By and by they heard a noise behind a bush, and the stout lady appeared, looking rather confused, and her companion’s face was wrinkled with smiles which he could not check.
Madame Dufour took his arm, and they returned to the boats, and Henri, who was ahead, walked in silence beside the young girl. At last they got back to Bezons. Monsieur Dufour, who was now sober, was waiting for them very impatiently, while the young man with the yellow hair was having a mouthful of something to eat before leaving the inn. The carriage was waiting in the yard, and the grandmother, who had already got in, was very frightened at the thought of being overtaken by night before they reached Paris, as the outskirts were not safe.
They all shook bands, and the Dufour family drove off.
“Good-by, until we meet again!” the oarsmen cried, and the answer they got was a sigh and a tear.
Two months later, as Henri was going along the Rue des Martyrs, he saw Dufour, Ironmonger, over a door, and so he went in, and saw the stout lady sitting at the counter. They recognized each other immediately, and after an interchange of polite greetings, he asked after them all.
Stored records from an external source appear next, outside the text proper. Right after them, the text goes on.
Lemma update_neurons_ext j (ns : list (Neuron D)) (f g : nat -> option D)
    prev lr :
  (forall i, f i = g i) ->
  update_neurons j ns f prev lr = update_neurons j ns g prev lr.
Proof.
  intros Hfg. revert j. induction ns as [|n ns IH]; intros j; simpl; [done|].
  by rewrite Hfg, IH.
Qed.

Lemma deltas_from_cons cur next suf od :
  deltas_from (cur :: next :: suf) od
  = ds ← deltas_from (next :: suf) od;
    row ← hidden_row 0 (neurons cur) (neurons next)
            (fun k => default od (head ds) !! k);
    Some (row :: ds).
Proof. reflexivity. Qed.

Lemma deltas_from_length ls od ds :
  deltas_from ls od = Some ds -> length ds = length ls - 1.
Proof.
  revert ds. induction ls as [|cur rest IH]; intros ds Hrun;
    [by simplify_eq/=|].
  destruct rest as [|next rest]; [by simplify_eq/=|].
  rewrite deltas_from_cons in Hrun.
  destruct (deltas_from (next :: rest) od) as [ds'|]; [|done].
  cbn [mbind option_bind] in Hrun.
  destruct (hidden_row _ _ _ _); [|done].
  cbn [mbind option_bind] in Hrun. injection Hrun as <-.
  rewrite (length_cons _ ds'), (IH ds' eq_refl). simpl. lia.
Qed.

(** The iteration for the layer [cur] at subscript [length pre] reads the
    deltas of the layer after it and stores its own row. *)
Lemma hidden_step_at pre cur next suf od ds :
  length ds = length suf ->
  hidden_step (pre ++ cur :: next :: suf) od (length pre)
    (replicate (S (length pre)) [] ++ ds)
  = (fun row => replicate (length pre) [] ++ row :: ds)
      <$> hidden_row 0 (neurons cur) (neurons next)
            (fun k => default od (head ds) !! k).
Proof.
  intros Hds. unfold hidden_step.
  rewrite (list_lookup_middle pre (next :: suf) cur (length pre) eq_refl).
  replace (length pre + 1) with (S (length pre)) by lia.
  rewrite lookup_after. cbn [mbind option_bind].
  rewrite (hidden_row_ext _ _ _ _ (fun k => default od (head ds) !! k)).
  - destruct (hidden_row _ _ _ _) as [row|]; cbn [mbind option_bind fmap option_fmap option_map]; [|done].
    f_equal. rewrite replicate_S_end, <- app_assoc.
    rewrite insert_app_r_alt by (rewrite length_replicate; lia).
    by rewrite length_replicate, Nat.sub_diag.
  - intros k. unfold next_delta. rewrite length_app. simpl length.
    case_bool_decide as Hlast.
    + destruct ds as [|d ds]; [done|]. simpl in Hds. lia.
    + rewrite lookup_app_r by (rewrite length_replicate; lia).
      rewrite length_replicate.
      replace (length pre + 1 - S (length pre)) with 0 by lia.
      destruct ds as [|d ds]; [simpl in Hds; lia|done].
Qed.

Lemma hidden_loop od pre suf :
  suf <> [] ->
  (ds ← deltas_from suf od;
   for_down 0 (length pre) (hidden_step (pre ++ suf) od)
     (replicate (length pre) [] ++ ds))
  = deltas_from (pre ++ suf) od.
Proof.
  revert suf. induction pre as [|cur pre IH] using rev_ind; intros suf Hsuf.
  - simpl. by destruct (deltas_from suf od).
  - destruct suf as [|next suf]; [done|].
    replace ((pre ++ [cur]) ++ next :: suf) with (pre ++ cur :: next :: suf)
      by by rewrite <- app_assoc.
    rewrite <- (IH (cur :: next :: suf)) by done.
    rewrite deltas_from_cons.
    destruct (deltas_from (next :: suf) od) as [ds|] eqn:Hds;
      cbn [mbind option_bind]; [|done].
    apply deltas_from_length in Hds. simpl in Hds.
    rewrite length_app. simpl length.
    replace (length pre + 1) with (S (length pre)) by lia.
    cbn [for_down]. rewrite Nat.add_0_l.
    rewrite hidden_step_at by lia.
    by destruct (hidden_row _ _ _ _).
Qed.

Lemma hidden_loop_all ls od :
  ls <> [] ->
  for_down 0 (length ls - 1) (hidden_step ls od)
    (replicate (length ls - 1) [])
  = deltas_from ls od.
Proof.
  intros Hls. destruct (exists_last Hls) as (pre & back & ->).
  rewrite <- (hidden_loop od pre [back]) by done.
  rewrite length_app. simpl.
  replace (length pre + 1 - 1) with (length pre) by lia.
  by rewrite app_nil_r.
Qed.

Lemma update_from_length (prev : Layer D) rest ds lr rest' :
  update_from prev rest ds lr = Some rest' -> length rest' = length rest.
Proof.
  revert prev ds rest'. induction rest as [|cur rest IH];
    intros prev ds rest' Hrun; [by simplify_eq/=|].
  destruct ds as [|d ds]; [done|]. simpl in Hrun.
  destruct (update_neurons _ _ _ _ _); simplify_eq/=.
  destruct (update_from cur rest ds lr) eqn:E; simplify_eq/=.
  by rewrite (IH _ _ _ E).
Qed.

(** The delta row the update loop uses for the layer at subscript [S c],
    out of the rows of the layers [1 ..]. *)
Lemma own_delta_rows od (hd : list (list D)) c j :
  S c <= length hd ->
  own_delta (S (length hd)) od hd (S c) j
  = row ← (drop 1 hd ++ [od]) !! c; row !! j.
Proof.
  intros Hc. unfold own_delta. simpl. rewrite Nat.sub_0_r.
  case_bool_decide as Hlast.
  - rewrite lookup_app_r by (rewrite length_drop; lia).
    rewrite length_drop.
    by replace (c - (length hd - 1)) with 0 by lia.
  - rewrite lookup_app_l by (rewrite length_drop; lia).
    by rewrite lookup_drop.
Qed.

(** The iteration for the layer [cur] at subscript [S c] reads the
    activations of the layer before it and rewrites [cur]. *)
Lemma update_step_at lr od hd (P : list (Layer D)) prevl cur B c :
  length P = S c -> P !! c = Some prevl ->
  update_step lr od hd (S c) (P ++ cur :: B)
  = (fun ns => P ++ mkLayer ns :: B)
      <$> update_neurons 0 (neurons cur)
            (own_delta (length (P ++ cur :: B)) od hd (S c))
            (neurons prevl) lr.
Proof.
  intros HP Hprev. unfold update_step.
  rewrite (list_lookup_middle P B cur (S c)) by done.
  replace (S c - 1) with c by lia.
  rewrite (lookup_app_l_Some _ _ _ _ Hprev). simpl.
  destruct (update_neurons _ _ _ _ _) as [ns|]; simpl; [|done].
  f_equal. rewrite insert_app_r_alt by lia. by rewrite HP, Nat.sub_diag.
Qed.

Lemma lookup_last_cons (l0 : Layer D) (A : list (Layer D)) :
  (l0 :: A) !! length A = Some (default l0 (last A)).
Proof.
  induction A as [|a A IH] using rev_ind; [done|].
  rewrite length_app, last_snoc. simpl.
  replace (l0 :: A ++ [a]) with ((l0 :: A) ++ [a]) by done.
  rewrite lookup_app_r by (simpl; lia).
  by replace (length A + 1 - length (l0 :: A)) with 0 by (simpl; lia).
Qed.

Lemma update_from_cons (prev cur : Layer D) rest d ds lr :
  update_from prev (cur :: rest) (d :: ds) lr
  = ns ← update_neurons 0 (neurons cur) (fun j => d !! j) (neurons prev) lr;
    rest'' ← update_from cur rest ds lr;
    Some (mkLayer ns :: rest'').
Proof. reflexivity. Qed.

Lemma for_down_S {St : Type} (body : nat -> St -> option St) lo c s :
  for_down lo (S c) body s = s' ← body (lo + c) s; for_down lo c body s'.
Proof. reflexivity. Qed.

Lemma update_loop lr od hd l0 A B :
  length hd = length A + length B ->
  (B' ← update_from (default l0 (last A)) B
          (drop (length A) (drop 1 hd ++ [od])) lr;
   for_down 1 (length A) (update_step lr od hd) (l0 :: A ++ B'))
  = (fun rest' => l0 :: rest')
      <$> update_from l0 (A ++ B) (drop 1 hd ++ [od]) lr.
Proof.
  revert B. induction A as [|cur A IH] using rev_ind; intros B Hhd.
  - simpl. by destruct (update_from l0 B _ lr).
  - rewrite length_app in Hhd. simpl in Hhd.
    replace ((A ++ [cur]) ++ B) with (A ++ cur :: B)
      by (by rewrite <- app_assoc).
    rewrite <- (IH (cur :: B)) by (simpl; lia).
    rewrite last_snoc, length_app. simpl length.
    replace (length A + 1) with (S (length A)) by lia.
    change (default l0 (Some cur)) with cur.
    set (rows := drop 1 hd ++ [od]).
    assert (length A < length rows) as Hrows.
    { unfold rows. rewrite length_app, length_drop. simpl. lia. }
    destruct (lookup_lt_is_Some_2 rows (length A) Hrows) as [r Hr].
    rewrite (drop_S _ _ _ Hr), update_from_cons.
    destruct (update_from cur B (drop (S (length A)) rows) lr) as [B'|]
      eqn:HB.
    + pose proof (update_from_length _ _ _ _ _ HB) as HlenB.
      change (Some B' ≫= ?f) with (f B'). cbv beta.
      rewrite for_down_S. change (1 + length A) with (S (length A)).
      replace (l0 :: (A ++ [cur]) ++ B') with ((l0 :: A) ++ cur :: B')
        by (by rewrite <- app_assoc).
      rewrite (update_step_at lr od hd (l0 :: A) (default l0 (last A)) cur B'
                 (length A) eq_refl (lookup_last_cons l0 A)).
      rewrite (update_neurons_ext _ _ _ (fun j => r !! j)).
      * by destruct (update_neurons _ _ _ _ _).
      * intros j. rewrite length_app. simpl length.
        replace (S (length A) + S (length B')) with (S (length hd)) by lia.
        rewrite own_delta_rows by lia. fold rows. by rewrite Hr.
    + by destruct (update_neurons _ _ _ _ _).
Qed.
“And how is Mademoiselle Henriette?” he inquired specially.
“Very well, thank you; she is married.”
“Ah!” He felt a certain emotion, but said: “Whom did she marry?”
“That young man who accompanied us, you know; he has joined us in business.”
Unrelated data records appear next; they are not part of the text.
(** The operations on one instance, and what its surroundings do between
    them: the receiver appends records, the environment fixes what will
    arrive during the coming sleeps, the user clears a history.  The
    three accessors of the test histories only read a field and are left
    out. *)
Inductive Op :=
| op_teardown
| op_log_test_message (msg : string)
| op_start_test_case (name : string)
| op_get_latest_fsw_time
| op_clear_histories (time_stamp : option TimeType)
| op_translate_command_name (command : Obj)
| op_send_command (command args : Obj)
| op_send_and_await_telemetry (command args channels : Obj) (timeout : Z)
| op_send_and_await_event (command args events : Obj) (timeout : Z)
| op_assert_send_command (command args : Obj)
| op_send_and_assert_telemetry (command args channels : Obj) (timeout : Z)
| op_send_and_assert_event (command args events : Obj) (timeout : Z)
| op_translate_telemetry_name (channel : Obj)
| op_get_telemetry_predicate (channel value time_pred : Obj)
| op_await_telemetry (channel value time_pred history : Obj) (start : Cursor)
                     (timeout : Z)
| op_await_telemetry_sequence (channels : list Obj) (history : Obj)
                              (start : Cursor) (timeout : Z)
| op_await_telemetry_count (count channels history : Obj) (start : Cursor)
                           (timeout : Z)
| op_assert_telemetry (channel value time_pred history : Obj) (start : Cursor)
                      (timeout : Z)
| op_assert_telemetry_sequence (channels : list Obj) (history : Obj)
                               (start : Cursor) (timeout : Z)
| op_assert_telemetry_count (count channels history : Obj) (start : Cursor)
                            (timeout : Z)
| op_translate_event_name (event : Obj)
| op_get_event_predicate (event args time_pred : Obj)
| op_await_event (event args time_pred history : Obj) (start : Cursor)
                 (timeout : Z)
| op_await_event_sequence (events : list Obj) (history : Obj)
                          (start : Cursor) (timeout : Z)
| op_await_event_count (count events history : Obj) (start : Cursor)
                       (timeout : Z)
| op_assert_event (event args time_pred history : Obj) (start : Cursor)
                  (timeout : Z)
| op_assert_event_sequence (events : list Obj) (history : Obj)
                           (start : Cursor) (timeout : Z)
| op_assert_event_count (count events history : Obj) (start : Cursor)
                        (timeout : Z)
| op_find_history_item (search_pred history : Obj) (start : Cursor) (timeout : Z)
| op_find_history_sequence (seq_preds : list predicate) (history : HistRef)
                           (start : Cursor) (timeout : Z)
| op_find_history_count (count : Obj) (history : HistRef)
                        (search_pred : option predicate) (start : Cursor)
                        (timeout : Z)
| op_receive (t : Tick)
| op_schedule (f : list Tick)
| op_user_clear (history : HistRef).

(** The method an operation stands for, its result dropped. *)
Definition method_of (op : Op) : M unit :=
  match op with
  | op_teardown => teardown
  | op_log_test_message msg => log_test_message msg
  | op_start_test_case name => start_test_case name
  | op_get_latest_fsw_time => get_latest_fsw_time ;;; ret tt
  | op_clear_histories ts => clear_histories ts
  | op_translate_command_name c => translate_command_name c ;;; ret tt
  | op_send_command c a => send_command c a
  | op_send_and_await_telemetry c a ch t =>
      send_and_await_telemetry c a ch t ;;; ret tt
  | op_send_and_await_event c a ev t => send_and_await_event c a ev t ;;; ret tt
  | op_assert_send_command c a => assert_send_command c a
  | op_send_and_assert_telemetry c a ch t =>
      send_and_assert_telemetry c a ch t ;;; ret tt
  | op_send_and_assert_event c a ev t =>
      send_and_assert_event c a ev t ;;; ret tt
  | op_translate_telemetry_name c => translate_telemetry_name c ;;; ret tt
  | op_get_telemetry_predicate c v tp => get_telemetry_predicate c v tp ;;; ret tt
  | op_await_telemetry c v tp h s t => await_telemetry c v tp h s t ;;; ret tt
  | op_await_telemetry_sequence cs h s t =>
      await_telemetry_sequence cs h s t ;;; ret tt
  | op_await_telemetry_count n cs h s t =>
      await_telemetry_count n cs h s t ;;; ret tt
  | op_assert_telemetry c v tp h s t => assert_telemetry c v tp h s t ;;; ret tt
  | op_assert_telemetry_sequence cs h s t =>
      assert_telemetry_sequence cs h s t ;;; ret tt
  | op_assert_telemetry_count n cs h s t =>
      assert_telemetry_count n cs h s t ;;; ret tt
  | op_translate_event_name e => translate_event_name e ;;; ret tt
  | op_get_event_predicate e a tp => get_event_predicate e a tp ;;; ret tt
  | op_await_event e a tp h s t => await_event e a tp h s t ;;; ret tt
  | op_await_event_sequence es h s t => await_event_sequence es h s t ;;; ret tt
  | op_await_event_count n es h s t => await_event_count n es h s t ;;; ret tt
  | op_assert_event e a tp h s t => assert_event e a tp h s t ;;; ret tt
  | op_assert_event_sequence es h s t =>
      assert_event_sequence es h s t ;;; ret tt
  | op_assert_event_count n es h s t => assert_event_count n es h s t ;;; ret tt
  | op_find_history_item p h s t => find_history_item p h s t ;;; ret tt
  | op_find_history_sequence ps h s t => find_history_sequence ps h s t ;;; ret tt
  | op_find_history_count c h p s t => find_history_count c h p s t ;;; ret tt
  | op_receive t => fun w => (Return tt, arrive t w)
  | op_schedule f => fun w => (Return tt, set_feed f w)
  | op_user_clear h => history_clear h None
  end.

(** One operation: the time it returns, for [get_latest_fsw_time], and
    the world it leaves. *)
Definition run_op (op : Op) (w : World) : option Z * World :=
  match op with
  | op_get_latest_fsw_time =>
      match get_latest_fsw_time w with
      | (Return t, w') => (Some t, w')
      | (Raise _, w') => (None, w')
      end
  | _ => (None, snd (method_of op w))
  end.

(** A run of operations: the times returned by the time queries, in
    order, and the final world. *)
Fixpoint run (ops : list Op) (w : World) : list Z * World :=
  match ops with
  | [] => ([], w)
  | op :: rest =>
      let (t, w') := run_op op w in
      let (ts, w'') := run rest w' in
      (match t with Some z => z :: ts | None => ts end, w'')
  end.

(** [IntegrationTestAPI(pipeline)]: empty test histories, the aggregate
    histories as the pipeline holds them, and the initial latest time. *)
Definition init (pl : Pipeline) (aggregate : HistRef -> History) : World :=
  mkWorld (fun r => match r with
                    | aggregate_command_history
                    | aggregate_telemetry_history
                    | aggregate_event_history => aggregate r
                    | _ => empty_history
                    end)
          (useconds TimeType_default) pl false 0 [] [] [].

(* ================================================================== *)
(** ** Functions used to state what the searches do *)

(** The argument [history.retrieve] receives once the cursor is
    resolved. *)
Definition resolved (r : HistRef) (start : Cursor) (w : World) : option Z :=
  match start with
  | NOW => Some (size (histories w r))
  | start_None => None
  | index i => Some i
  end.

(** The records of the initial scan. *)
Definition current (r : HistRef) (start : Cursor) (w : World) : list DataObject :=
  retrieve (resolved r start w) (histories w r).

(** The history calls up to and including the initial [retrieve]. *)
Definition initial_calls (r : HistRef) (start : Cursor) (w : World) : list Call :=
  match start with
  | NOW => [call_size r]
  | _ => []
  end ++ [call_retrieve r (resolved r start w)].

(** What one tick appends to the history [r]. *)
Fixpoint receive (r : HistRef) (t : Tick) (h : History) : History :=
  match t with
  | [] => h
  | (r', d) :: rest =>
      receive r rest (if HistRef_eqb r r' then append_object d h else h)
  end.

(** The batches successive calls of [retrieve_new] on [r] return when
    one tick of [fd] is delivered between two calls. *)
Fixpoint polled (r : HistRef) (h : History) (fd : list Tick)
  : list (list DataObject) :=
  fst (retrieve_new h) ::
  match fd with
  | [] => []
  | t :: fd' => polled r (receive r t (snd (retrieve_new h))) fd'
  end.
“I remember him perfectly.”
He was going out, feeling very unhappy, though scarcely knowing why, when madame called him back.
“And how is your friend?” she asked rather shyly.
“He is very well, thank you.”
“Please give him our compliments, and beg him to come and call, when he is in the neighborhood.”
She then added: “Tell him it will give me great pleasure.”
“I will be sure to do so. Adieu!”
“Do not say that; come again very soon.”
The next year, one very hot Sunday, all the details of that adventure, which Henri had never forgotten, suddenly came back to him so clearly that he returned alone to their room in the wood, and was overwhelmed with astonishment when he went in. She was sitting on the grass, looking very sad, while by her side, still in his shirt sleeves, the young man with the yellow hair was sleeping soundly, like some animal.
She grew so pale when she saw Henri that at first he thought she was going to faint; then, however, they began to talk quite naturally. But when he told her that he was very fond of that spot, and went there frequently on Sundays to indulge in memories, she looked into his eyes for a long time.
“I too, think of it,” she replied.
“Come, my dear,” her husband said, with a yawn. “I think it is time for us to be going.”